> **WHAT IS REQUIRED**: Every line of the listing that holds the word "right" should be returned.
+ + +
Definition valid_dim (g : option GroupDimension) : Prop :=
  exists d, g = Some d /\ gd_GroupKey d <> "" /\ valid_pipelines (gd_Pipelines d) /\ gd_DerivedMetrics d = [].

Definition covers (cfgs : list (option BuiltinMetricCfg)) (defaults : list string) : Prop :=
  Forall (fun n => n ∈ names_of cfgs) defaults.

Definition valid_trace (t : TraceTailSampling) : Prop :=
  tr_DataTTL t <> 0 /\ tr_GroupKey t = "trace_id" /\ valid_pipelines (tr_Pipelines t) /\
  tr_DerivedMetrics t = [] /\ covers (tr_BuiltinMetrics t) traceBuiltinMetricNames.

Definition valid_groups (defaults : list string) (t : GroupTailSampling) : Prop :=
  gr_DataTTL t <> 0 /\ Forall valid_dim (gr_GroupDimensions t) /\ covers (gr_BuiltinMetrics t) defaults.

Definition on_some {A} (P : A -> Prop) (o : option A) : Prop :=
  match o with Some x => P x | None => True end.

Definition valid_configs (t : TailSamplingConfigs) : Prop :=
  on_some valid_trace (Tracing t) /\ on_some (valid_groups loggingBuiltinMetricNames) (Logging t) /\
  on_some (valid_groups rumBuiltinMetricNames) (RUM t).

(** ** Parts *)

Lemma validate_valid sp pl' : (pl_Type sp = PipelineTypeSampling -> nonpos_rate (pl_Rate sp) = false) ->
  validateSamplingPipeline GetConds (Some sp) = (pl', None) -> exists sp', pl' = Some sp' /\ valid_pipeline sp'.
Proof.
  intros Nm V. unfold validateSamplingPipeline, Apply in V.
  assert (forall r, (if (pl_Condition sp =? "")%string then (Some (set_conds None sp), None)
        else match (if (pl_Condition sp =? "")%string then (set_conds None sp, true)
          else match GetConds (pl_Condition sp) with None => (sp, false) | Some ast => (set_conds (Some ast) sp, true) end) with
             | (sp, true) => (Some sp, None)
             | (sp, false) => (Some sp, Some InvalidCondition)
             end) = (r, None) ->
     exists c, r = Some (set_conds c sp) /\ if (pl_Condition sp =? "")%string then c = None
             else c = GetConds (pl_Condition sp) /\ c <> None) as Cs.
  { intros r. destruct (pl_Condition sp =? "")%string; [intros; simplify_eq; eauto|].
    destruct (GetConds _) as [ast|]; intros; simplify_eq. eauto. }
  destruct (String.eqb_spec (pl_Type sp) PipelineTypeCondition) as [Ty|_].
  - destruct (negb _ && negb _) eqn:Ac; [by simplify_eq|]. apply Cs in V as (c & -> & Hc). eexists. split; [done|].
    split; [left; split; [done|]|done]. cbn [pl_Action set_conds].
    destruct (String.eqb_spec (pl_Action sp) PipelineActionKeep), (String.eqb_spec (pl_Action sp) PipelineActionDrop); auto. done.
  - destruct (String.eqb_spec (pl_Type sp) PipelineTypeSampling) as [Ty|_]; [|by simplify_eq].
    destruct (SFltb _ _ || SFltb _ _) eqn:Rt; [by simplify_eq|]. apply Cs in V as (c & -> & Hc). eexists. split; [done|].
    apply orb_false_iff in Rt as [_ Rt]. split; [right|done]. split; [done|]. apply checked_rate; [by apply Nm|done].
Qed.

Lemma validate_all_valid wrap pls pls' : validate_all GetConds wrap (normalizeSamplingPipelines pls) = (pls', []) ->
  valid_pipelines pls'.
Proof.
  unfold validate_all, normalizeSamplingPipelines. revert pls'. induction pls as [|pl pls IH]; intros pls' E.
  { cbn in E. simplify_eq. by apply list.Forall_nil. }
  rewrite filter_cons in E. case_decide as D; [|by apply IH].
  cbn [fmap list_fmap omap list_omap] in E. injection E as <- E.
  destruct (validateSamplingPipeline GetConds pl) as [pl' [e|]] eqn:V; cbn in E; [done|].
  apply list.Forall_cons. split; [|apply IH; by f_equal]. cbn [fst].
  destruct pl as [sp|]; [|done]. eapply validate_valid; [|done].
  intros Ty. rewrite Ty in D. cbn in D. by destruct (nonpos_rate (pl_Rate sp)).
Qed.

Lemma initBuiltin_covers cfgs defaults : Forall (fun n => n <> "") defaults ->
  covers (initBuiltinMetricCfgs cfgs defaults) defaults.
Proof.
  intros Ne. unfold covers, initBuiltinMetricCfgs. apply list.Forall_forall. intros n Hn.
  assert (forall l, n ∈ l -> n ∈ names_of ((fun n => Some (mkBuiltin n true)) <$> l)) as New.
  { intros l Hl. unfold names_of. apply list_elem_of_omap. exists (Some (mkBuiltin n true)). split.
    - apply list_elem_of_fmap. eauto.
    - cbn. rewrite list.Forall_forall in Ne. destruct (String.eqb_spec n ""); [by apply Ne in Hn|done]. }
  destruct defaults as [|d ds] eqn:Ed; [by apply elem_of_nil in Hn|]. rewrite <- Ed in *. clear Ed.
  destruct cfgs as [|c cs] eqn:Ec; [by apply New|]. rewrite <- Ec. clear Ec.
  unfold names_of. rewrite omap_app. apply elem_of_app. fold (names_of cfgs).
  destruct (existsb (String.eqb n) (names_of cfgs)) eqn:Ex.
  - left. apply existsb_exists in Ex as (m & Hm & ->%String.eqb_eq). by apply list_elem_of_In.
  - right. apply New. apply list_elem_of_In, List.filter_In. split; [by apply list_elem_of_In|]. by rewrite Ex.
Qed.

Lemma default_ttl_nonzero t d : d <> 0 -> default_ttl t d <> 0.
Proof. unfold default_ttl. intros. destruct (Z.eqb_spec t 0); lia. Qed.

Lemma init_trace_valid t t' : init_trace GetConds t = (t', []) -> valid_trace t'.
Proof.
  unfold init_trace. destruct (validate_all _ _ _) as [pls errs] eqn:V. intros E. apply pair_equal_spec in E as [<- E].
  apply app_nil in E as [Ek [-> Ed]%app_nil]. split; [by apply default_ttl_nonzero|]. cbn [tr_GroupKey tr_Pipelines tr_DerivedMetrics tr_BuiltinMetrics].
  split; [|split; [by eapply validate_all_valid|split; [by destruct (tr_DerivedMetrics t)|apply initBuiltin_covers; by repeat constructor]]].
  destruct (String.eqb_spec (tr_GroupKey t) ""), (String.eqb_spec (tr_GroupKey t) "trace_id"); done.
Qed.

Lemma init_dim_valid i g g' : init_dim GetConds i g = (g', []) -> valid_dim g'.
Proof.
  unfold init_dim. destruct g as [g|]; [|done]. destruct (validate_all _ _ _) as [pls errs] eqn:V. intros E. apply pair_equal_spec in E as [<- E].
  apply app_nil in E as [Ek [-> Ed]%app_nil]. eexists. split; [done|]. cbn.
  split; [by destruct (String.eqb_spec (gd_GroupKey g) "")|]. split; [by eapply validate_all_valid|by destruct (gd_DerivedMetrics g)].
Qed.

Lemma init_groups_valid defaults t t' : Forall (fun n => n <> "") defaults ->
  init_groups GetConds defaults t = (t', []) -> valid_groups defaults t'.
Proof.
  intros Ne. unfold init_groups. intros E. apply pair_equal_spec in E as [<- E]. split; [by apply default_ttl_nonzero|].
  split; [|by apply initBuiltin_covers]. cbn [gr_GroupDimensions]. apply list.Forall_fmap, list.Forall_forall.
  intros [g' errs] Hg. cbn. pose proof Hg as (i & Hi)%list_elem_of_lookup. rewrite list_lookup_imap in Hi.
  destruct (gr_GroupDimensions t !! i) as [g|]; simplify_eq/=.
  eapply (init_dim_valid i g). rewrite Hi. f_equal.
  destruct errs as [|e errs]; [done|]. exfalso. clear -E Hg.
  enough (e ∈ @nil cfg_err) by by eapply elem_of_nil. rewrite <- E. apply list_elem_of_In, in_concat.
  exists (e :: errs). split; [|by left]. apply list_elem_of_In, list_elem_of_fmap. by exists (g', e :: errs).
Qed.

Lemma Init_valid t t' : Init GetConds t = (t', []) -> valid_configs t'.
Proof.
  unfold Init, init_opt. intros E.
  destruct (Tracing t) as [tr|]; [destruct (init_trace GetConds tr) as [tr' e1] eqn:E1|];
  (destruct (Logging t) as [lg|]; [destruct (init_groups _ _ lg) as [lg' e2] eqn:E2|]);
  (destruct (RUM t) as [ru|]; [destruct (init_groups _ rumBuiltinMetricNames ru) as [ru' e3] eqn:E3|]);
  apply pair_equal_spec in E as [<- E]; repeat (apply app_nil in E as [? E]); subst;
  (split; [|split]); cbn; eauto using init_trace_valid; eapply init_groups_valid; try done; by repeat constructor.
Qed.

(** ** The map of configurations *)

Definition valid_map (m : gmap string TailSamplingConfigs) : Prop := map_Forall (fun _ => valid_configs) m.

Lemma UpdateConfig_valid wait token ts m : valid_map m -> valid_map (fst (UpdateConfig GetConds wait token ts m)).
Proof.
  intros V. unfold UpdateConfig. destruct ts as [ts|]; [|done].
  destruct (Init GetConds (wait_ttl wait ts)) as [ts' [|e errs]] eqn:E.
  - apply Init_valid in E. destruct (m !! token) as [old|]; [case_match; [done|]|]; by apply map_Forall_insert_2.
  - destruct (m !! token) as [old|]; [case_match|]; done.
Qed.

Lemma dim_pipelines_valid dims key : Forall valid_dim dims -> valid_pipelines (dim_pipelines dims key).
Proof.
  induction dims as [|g dims IH]; intros V; [by apply list.Forall_nil|].
  apply list.Forall_cons in V as [(d & -> & _ & Vp & _) V]. cbn. destruct (_ =? _)%string; auto.
Qed.

Lemma pipelinesFor_valid m ty token key : valid_map m -> valid_pipelines (pipelinesFor m ty token key).
Proof.
  intros V. unfold pipelinesFor, GetTraceConfig, GetLoggingConfig, GetRUMConfig.
  destruct (m !! token) as [c|] eqn:E.
  - apply V in E as (Vt & Vl & Vr). repeat case_match; try by apply list.Forall_nil; simplify_eq.
    + apply Vt.
    + apply dim_pipelines_valid, Vl.
    + apply dim_pipelines_valid, Vr.
  - repeat case_match; by apply list.Forall_nil.
Qed.

(** C32: a sampler only ever uses validated pipelines.  Whatever configurations are
    offered, in whatever order, those that are stored are well formed: the time to live
    is not zero, every built-in metric is listed, and every pipeline that is looked up is
    a condition with the action keep or drop, or a sampler with a rate that is above 0 and
    at most 1 or else NaN, which the comparisons of the code let through; it has the parsed
    form of its own condition, if it has one. *)
Theorem stored_pipelines_valid (wait : Z) (updates : list (string * option TailSamplingConfigs)) (ty token key : string) :
  let m := fold_left (fun m u => fst (UpdateConfig GetConds wait (fst u) (snd u) m)) updates ∅ in
  valid_map m /\ valid_pipelines (pipelinesFor m ty token key).
Proof.
  cbn zeta. match goal with |- valid_map ?m /\ _ => enough (valid_map m) as V; [split; [done|by apply pipelinesFor_valid]|] end.
  assert (forall m, valid_map m -> valid_map (fold_left (fun m u => fst (UpdateConfig GetConds wait (fst u) (snd u) m)) updates m)) as H.
  { induction updates as [|u updates IH]; intros m V; [done|]. cbn. by apply IH, UpdateConfig_valid. }
  apply H, map_Forall_empty.
Qed.

(** A refused configuration changes nothing, and one with the version that is stored is ignored. *)
Theorem refused_config_keeps_old (wait : Z) (token : string) (ts : TailSamplingConfigs) (m : gmap string TailSamplingConfigs) :
  (snd (UpdateConfig GetConds wait token (Some ts) m) <> [] -> fst (UpdateConfig GetConds wait token (Some ts) m) = m) /\
  (forall old, m !! token = Some old -> Version old = Version ts -> UpdateConfig GetConds wait token (Some ts) m = (m, [])).
Proof.
  unfold UpdateConfig. split.
  - destruct (Init _ _) as [ts' [|e errs]]; destruct (m !! token); try case_match; done.
  - intros old -> E. by rewrite E, Z.eqb_refl.
Qed.

End valid.
(* ===== verification/AggrSampler.v ===== *)
(** * Tail sampling: the sampler as a whole

    Groups are handed out on time, and the keys of the groups of a token do not collide. *)

From S2P Require Import Prelude PointKV PointCheck PointProto FilterAst AggrPacket AggrPred AggrConfig AggrWheel AggrWheelThms.

(** ** Keys *)

(** The factor of [HashCombine] is odd, hence invertible modulo [2^64]. *)
Definition hash_inverse : Z := 0x2040003d780970bd.

Lemma uint64_mul_inj a b : 0 <= a < 2 ^ 64 -> 0 <= b < 2 ^ 64 ->
  uint64 (a * 0x517cc1b727220a95) = uint64 (b * 0x517cc1b727220a95) -> a = b.
Proof.
  intros Ra Rb E. unfold uint64, wrapU in *.
  assert (forall x, 0 <= x < 2 ^ 64 -> (x * 0x517cc1b727220a95) mod 2 ^ 64 * hash_inverse mod 2 ^ 64 = x) as Inv.
  { intros x Rx. rewrite Zmult_mod_idemp_l, <- Z.mul_assoc, <- Zmult_mod_idemp_r.
    change (0x517cc1b727220a95 * hash_inverse mod 2 ^ 64) with 1. rewrite Z.mul_1_r. by apply Z.mod_small. }
  by rewrite <- (Inv a), <- (Inv b), E.
Qed.

Lemma lxor_range a b : 0 <= a < 2 ^ 64 -> 0 <= b < 2 ^ 64 -> 0 <= Z.lxor a b < 2 ^ 64.
Proof.
  intros Ha Hb. split; [apply Z.lxor_nonneg; lia|].
  destruct (Z.eq_dec (Z.lxor a b) 0) as [->|N]; [lia|].
  assert (0 <= Z.lxor a b) by (apply Z.lxor_nonneg; lia).
  apply Z.log2_lt_pow2; [lia|]. eapply Z.le_lt_trans; [apply Z.log2_lxor; lia|].
  assert (forall x, 0 <= x < 2 ^ 64 -> Z.log2 x < 64) as L.
  { intros x Hx. destruct (Z.eq_dec x 0) as [->|]; [by vm_compute|]. apply Z.log2_lt_pow2; lia. }
  pose proof (L a Ha). pose proof (L b Hb). lia.
Qed.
+ + +
> **SOLUTION TO THE PROBLEM**:
    apply orb_false_iff in Rt as [_ Rt]. split; [right|done]. split; [done|]. apply checked_rate; [by apply Nm|done].
  - right. apply New. apply list_elem_of_In, List.filter_In. split; [by apply list_elem_of_In|]. by rewrite Ex.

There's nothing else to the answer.